Below are the 20 most recent journal entries recorded in The Chronicles of Blaaahnia's LiveJournal:

    [ << Previous 20 ]
    Tuesday, November 24th, 2009
    4:35 pm
    I'm being Robinson Crusified
    It's always kind of a shock how terrible boredom can be. I'm stuck here on my own with no real friends anywhere who are both near enough to hang out with and actually want to :|, no real social life and just getting so bored can make me want to just literally bang my head against a brick wall haha...and worse...it's shit. it's shit it's so shit. I just go mentally catatonic, my brain is going to atrophy and then I'll be even more unbearable! I get frightened I'll go physically catatonic although that's really rare for me. Please could anyone post something that cheers them up? Then I'll do any task you would like me to - challenge me!
    In the meantime here's a picture of some crazy animals:

    http://news.uk.msn.com/environment/wildlife/photos.aspx?cp-documentid=150372361&page=3
    http://news.uk.msn.com/environment/wildlife/photos.aspx?cp-documentid=150372361&page=6
    Tuesday, November 17th, 2009
    5:30 pm
    On further inspection, yes, this is the best poem ever written
    Even better than The Preludes and The Wasteland. Sometimes I really wish I was T.S. Eliot, but then I'd be dead.

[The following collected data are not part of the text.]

(* ===== verification/QuoSymbols.v ===== *)
(** * Symbolic facts about values

    The expressions and predicates behind [sym::Store] ([WaveSymbols.cpp]), which
    are nodes of the library ixsimpl, and the predicates that a value brings with
    it ([appendAssumePredicates] and what it calls, of [Wave.cpp]). *)

From stdpp Require Import base tactics list gmap numbers strings.
From Stdlib Require Import ZArith.
From S2P Require Import Prelude QuoIR QuoExpand.

(** ** Nodes *)

Module ExprBinaryOp.
Inductive t : Set := Add | Sub | Mul | Div | Mod | Xor | And | Or | Max | Min.
End ExprBinaryOp.

Module PredCmpOp.
Inductive t : Set := Lt | Le | Gt | Ge | Eq | Ne.
#[global] Instance t_eq_dec : EqDecision t.
Proof. solve_decision. Defined.
End PredCmpOp.

Module CheckResult.
Inductive t : Set := True | False | Unknown.
#[global] Instance t_eq_dec : EqDecision t.
Proof. solve_decision. Defined.
End CheckResult.

Module Pow2Fact.
Inductive t : Set := Unknown | OrZero | Positive.
#[global] Instance t_eq_dec : EqDecision t.
Proof. solve_decision. Defined.
End Pow2Fact.

Record RationalEndpoint : Set := mkEndpoint { numerator : Z; denominator : Z }.
Record InferredRange : Set := mkInferred {
  range_lower : option RationalEndpoint;
  range_upper : option RationalEndpoint
}.

(** What [PredView] shows of a predicate; a predicate is named by a handle. *)
Inductive PredView (Expr : Type) : Type :=
  | PredCmp (op : PredCmpOp.t) (lhs rhs : Expr)
  | PredAnd (args : list N)
  | PredOr (args : list N)
  | PredOther.
Arguments PredCmp {Expr}.
Arguments PredAnd {Expr}.
Arguments PredOr {Expr}.
Arguments PredOther {Expr}.

(** The library: nodes are made by [ixs_sym] and its like, and a set of facts is
    made of a list of predicates ([ixs_facts] fails on some of them). *)
Class SymLibrary := {
  Expr : Type;
  ixs_sym : string -> Expr;
  ixs_int : Z -> Expr;
  ixs_binary : ExprBinaryOp.t -> Expr -> Expr -> Expr;
  ixs_cmp : PredCmpOp.t -> Expr -> Expr -> N;
  ixs_and : N -> N -> N;
  ixs_or : N -> N -> N;
  ixs_subs : N -> Expr -> Expr -> N;
  ixs_range : Expr -> list N -> option InferredRange;
  ixs_get_pow2_fact : Expr -> list N -> Pow2Fact.t;
  predView : N -> PredView Expr;
  ixs_facts_create : list N -> bool;
  ixs_range_facts : list N -> Expr -> option InferredRange;
  ixs_check_facts : list N -> N -> CheckResult.t;
  ixs_check_predicate_facts : list N -> N -> CheckResult.t;
  ixs_equivalent_facts : list N -> Expr -> Expr -> CheckResult.t
}.

(** [IndexExprOp]: an expression over names that are bound to values. *)
Record IndexExprOp `{SymLibrary} : Type := mkIndexExpr {
  ie_expr : Expr;
  ie_names : list string;
  ie_bindings : list WValue;
  ie_assumptions : list N
}.

(** [ConstantIntRanges], without the smallest unsigned number. *)
Record ConstantIntRanges : Set := mkRanges {
  rangeBits : Z;
  umax : Z;
  smin : Z;
  smax : Z
}.

(** What a function has beside its values: the operation of every [VIndexExpr],
    how deep these nest, and the answers of MLIR's analysis of integer ranges. *)
Class FunctionFacts `{SymLibrary} := {
  indexExprOf : N -> IndexExprOp;
  indexExprDepth : nat;
  integerRange : WValue -> option ConstantIntRanges
}.

(** ** Endpoints *)

Definition compareEndpointToInteger (value : RationalEndpoint) (integer : Z) : Z :=
  let rhs := integer * denominator value in
  if numerator value <? rhs then -1 else if rhs <? numerator value then 1 else 0.

(** Division that rounds to zero, corrected. *)
Definition floorEndpoint (value : RationalEndpoint) : option Z :=
  if denominator value <=? 0 then None
  else
    let quotient := Z.quot (numerator value) (denominator value) in
    let remainder := Z.rem (numerator value) (denominator value) in
    Some (if negb (remainder =? 0) && (numerator value <? 0) then quotient - 1 else quotient).
Definition ceilEndpoint (value : RationalEndpoint) : option Z :=
  if denominator value <=? 0 then None
  else
    let quotient := Z.quot (numerator value) (denominator value) in
    let remainder := Z.rem (numerator value) (denominator value) in
    Some (if negb (remainder =? 0) && (0 <? numerator value) then quotient + 1 else quotient).

Definition hasLowerBoundAtLeast (range : InferredRange) (lower : Z) : bool :=
  match range_lower range with
  | Some endpoint => 0 <=? compareEndpointToInteger endpoint lower
  | None => false
  end.
Definition hasUpperBoundAtMost (range : InferredRange) (upper : Z) : bool :=
  match range_upper range with
  | Some endpoint => compareEndpointToInteger endpoint upper <=? 0
  | None => false
  end.

Section Symbols.
Context `{SymLibrary}.

Definition inferRange (expr : Expr) (assumptions : list N) : option InferredRange :=
  ixs_range expr assumptions.

(** ** Checks ([Analysis]) *)

(** [Analysis::check], of an analysis made of [facts]. *)
Definition check (facts : list N) (pred : N) : CheckResult.t :=
  match predView pred with
  | PredCmp PredCmpOp.Eq lhs rhs => ixs_equivalent_facts facts lhs rhs
  | PredCmp PredCmpOp.Ne lhs rhs =>
      match ixs_equivalent_facts facts lhs rhs with
      | CheckResult.True => CheckResult.False
      | CheckResult.False => CheckResult.True
      | CheckResult.Unknown => CheckResult.Unknown
      end
  | PredCmp _ _ _ => ixs_check_facts facts pred
  | _ => ixs_check_predicate_facts facts pred
  end.

Definition checkPredicate (pred : N) (assumptions : list N) : CheckResult.t :=
  if ixs_facts_create assumptions then check assumptions pred else CheckResult.Unknown.

Definition inferredRangeWithin (facts : list N) (expr : Expr) (lower upper : Z) : bool :=
  match ixs_range_facts facts expr with
  | Some range => hasLowerBoundAtLeast range lower && hasUpperBoundAtMost range upper
  | None => false
  end.
Definition proveRangePredicates (facts : list N) (expr : Expr) (lower upper : Z) : bool :=
  bool_decide (check facts (ixs_cmp PredCmpOp.Ge expr (ixs_int lower)) = CheckResult.True)
  && bool_decide (check facts (ixs_cmp PredCmpOp.Le expr (ixs_int upper)) = CheckResult.True).
Definition provablyInRange (expr : Expr) (assumptions : list N) (lower upper : Z) : bool :=
  ixs_facts_create assumptions
  && (inferredRangeWithin assumptions expr lower upper
      || proveRangePredicates assumptions expr lower upper).

(** [sym::rangeAssumption]. *)
Definition rangePredicate (name : string) (lo hi : Z) : N :=
  let symbol := ixs_sym name in
  ixs_and (ixs_cmp PredCmpOp.Ge symbol (ixs_int lo)) (ixs_cmp PredCmpOp.Le symbol (ixs_int hi)).

(** ** Lists of predicates *)

Definition appendUniquePredicate (predicates : list N) (pred : N) : list N :=
  if bool_decide (pred ∈ predicates) then predicates else predicates ++ [pred].

Definition isPredicateImplied (pred : N) (assumptions : list N) : bool :=
  bool_decide (pred ∈ assumptions)
  || bool_decide (checkPredicate pred assumptions = CheckResult.True).

Definition appendIndexExprPredicates (op : IndexExprOp) (assumptions : list N) : list N :=
  foldl appendUniquePredicate assumptions (ie_assumptions op).

Definition composeLogicPredicate (compose : N -> N -> N) (first : N) (rest : list N) : N :=
  foldl compose first rest.

(** The parts that the facts do not contradict; [None]: none is left.  The
    children of a node are older than the node, so that its number is fuel
    enough. *)
Fixpoint removeContradictedParts (fuel : nat) (facts : list N) (pred : N) : option N :=
  let prune compose args :=
    match fuel with
    | O => Some pred
    | S fuel =>
        let kept := map (removeContradictedParts fuel facts) args in
        match omap id kept with
        | [] => None
        | first :: rest =>
            if bool_decide (kept = map Some args) then Some pred
            else Some (composeLogicPredicate compose first rest)
        end
    end in
  match predView pred with
  | PredAnd args => prune ixs_and args
  | PredOr args => prune ixs_or args
  | _ => if bool_decide (check facts pred = CheckResult.False) then None else Some pred
  end.
Definition removeContradictedPredicateParts (facts : list N) (pred : N) : option N :=
  removeContradictedParts (S (N.to_nat pred)) facts pred.

Definition dropPredicatesContradictedBy (trusted : N) (assumptions : list N) : list N :=
  if negb (ixs_facts_create [trusted]) then assumptions
  else
    foldl (fun filtered pred =>
      if decide (pred = trusted) then appendUniquePredicate filtered pred
      else
        match removeContradictedPredicateParts [trusted] pred with
        | Some kept => appendUniquePredicate filtered kept
        | None => filtered
        end) [] assumptions.

(** ** Ranges of results *)

Definition fitsSignedWidth (value bits : Z) : bool :=
  (64 <=? bits) || ((- 2 ^ (bits - 1) <=? value) && (value <? 2 ^ (bits - 1))).

(** The width and the signed bounds of the range. *)
Definition buildIndexExprResultRange (expr : Expr) (resultType : WType) (assumptions : list N) :
    option (Z * Z * Z) :=
  match inferRange expr assumptions with
  | Some (mkInferred (Some lower) (Some upper)) =>
      match floorEndpoint lower, ceilEndpoint upper with
      | Some lo, Some hi =>
          let bits := elementBits resultType in
          if (bits =? 0) || negb (fitsSignedWidth lo bits) || negb (fitsSignedWidth hi bits)
          then None
          else Some (bits, lo, hi)
      | _, _ => None
      end
  | _ => None
  end.

(** [getSExtI64] has no number that does not fit 64 bits. *)
Definition buildIndexExprRangeAssumption (name : string) (bits lo hi : Z) : option N :=
  let fits x := (- 2 ^ 63 <=? x) && (x <? 2 ^ 63) in
  if (bits =? 0) || negb (fits lo && fits hi) then None
  else Some (rangePredicate name lo hi).

Fixpoint stripIndexExprRangeWrappers (value : WValue) : WValue :=
  match value with VSplat _ source => stripIndexExprRangeWrappers source | _ => value end.

(** ** Predicates of values *)

(** The loop of [appendAssumePredicatesImpl]: the predicates of a chain of
    assumptions, about [name]; and the value behind the chain. *)
Fixpoint appendAssumeChain (binding : WValue) (name : string) (assumptions : list N) :
    list N * WValue :=
  match binding with
  | VAssume source target preds =>
      appendAssumeChain source name
        (foldl (fun assumptions pred =>
           appendUniquePredicate assumptions
             (ixs_subs pred (ixs_sym target) (ixs_sym name))) assumptions preds)
  | _ => (assumptions, binding)
  end.

Context `{!FunctionFacts}.

(** [range] is the one of [buildIndexExprProducerRange]. *)
Definition appendIndexExprProducerRangePredicate (range : option (Z * Z * Z)) (name : string)
    (assumptions : list N) : list N :=
  match range with
  | None => assumptions
  | Some (bits, lo, hi) =>
      match buildIndexExprRangeAssumption name bits lo hi with
      | None => assumptions
      | Some assumption =>
          let assumptions := dropPredicatesContradictedBy assumption assumptions in
          if isPredicateImplied assumption assumptions then assumptions
          else appendUniquePredicate assumptions assumption
      end
  end.

(** [appendAssumePredicates] and [buildIndexExprProducerRange] call each other,
    once for every [index_expr] within the bindings of another: [depth]. *)
Fixpoint appendAssumePredicatesImpl (depth : nat) (binding : WValue) (name : string)
    (assumptions : list N) : list N :=
  let '(assumptions, binding) := appendAssumeChain binding name assumptions in
  let range :=
    match depth, stripIndexExprRangeWrappers binding with
    | S depth, VIndexExpr type id =>
        let producer := indexExprOf id in
        buildIndexExprResultRange (ie_expr producer) type
          (foldl (fun assumptions '(name, binding) =>
             appendAssumePredicatesImpl depth binding name assumptions)
             (appendIndexExprPredicates producer [])
             (zip (ie_names producer) (ie_bindings producer)))
    | _, _ => None
    end in
  appendIndexExprProducerRangePredicate range name assumptions.
Definition appendAssumePredicates (binding : WValue) (name : string) (assumptions : list N) :
    list N :=
  appendAssumePredicatesImpl indexExprDepth binding name assumptions.
End Symbols.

    S’io credesse che mia risposta fosse
    A persona che mai tornasse al mondo,
    Questa fiamma staria senza piu scosse.
    Ma perciocche giammai di questo fondo
    Non torno vivo alcun, s’i’odo il vero,
    Senza tema d’infamia ti rispondo.


    LET us go then, you and I,
    When the evening is spread out against the sky
    Like a patient etherised upon a table;
    Let us go, through certain half-deserted streets,
    The muttering retreats
    Of restless nights in one-night cheap hotels
    And sawdust restaurants with oyster-shells:
    Streets that follow like a tedious argument
    Of insidious intent
    To lead you to an overwhelming question …
    Oh, do not ask, “What is it?”
    Let us go and make our visit.

    In the room the women come and go
    Talking of Michelangelo.

    The yellow fog that rubs its back upon the window-panes,
    The yellow smoke that rubs its muzzle on the window-panes
    Licked its tongue into the corners of the evening,
    Lingered upon the pools that stand in drains,
    Let fall upon its back the soot that falls from chimneys,
    Slipped by the terrace, made a sudden leap,
    And seeing that it was a soft October night,
    Curled once about the house, and fell asleep.

    And indeed there will be time
    For the yellow smoke that slides along the street,
    Rubbing its back upon the window-panes;
    There will be time, there will be time
    To prepare a face to meet the faces that you meet;
    There will be time to murder and create,
    And time for all the works and days of hands
    That lift and drop a question on your plate;
    Time for you and time for me,
    And time yet for a hundred indecisions,
    And for a hundred visions and revisions,
    Before the taking of a toast and tea.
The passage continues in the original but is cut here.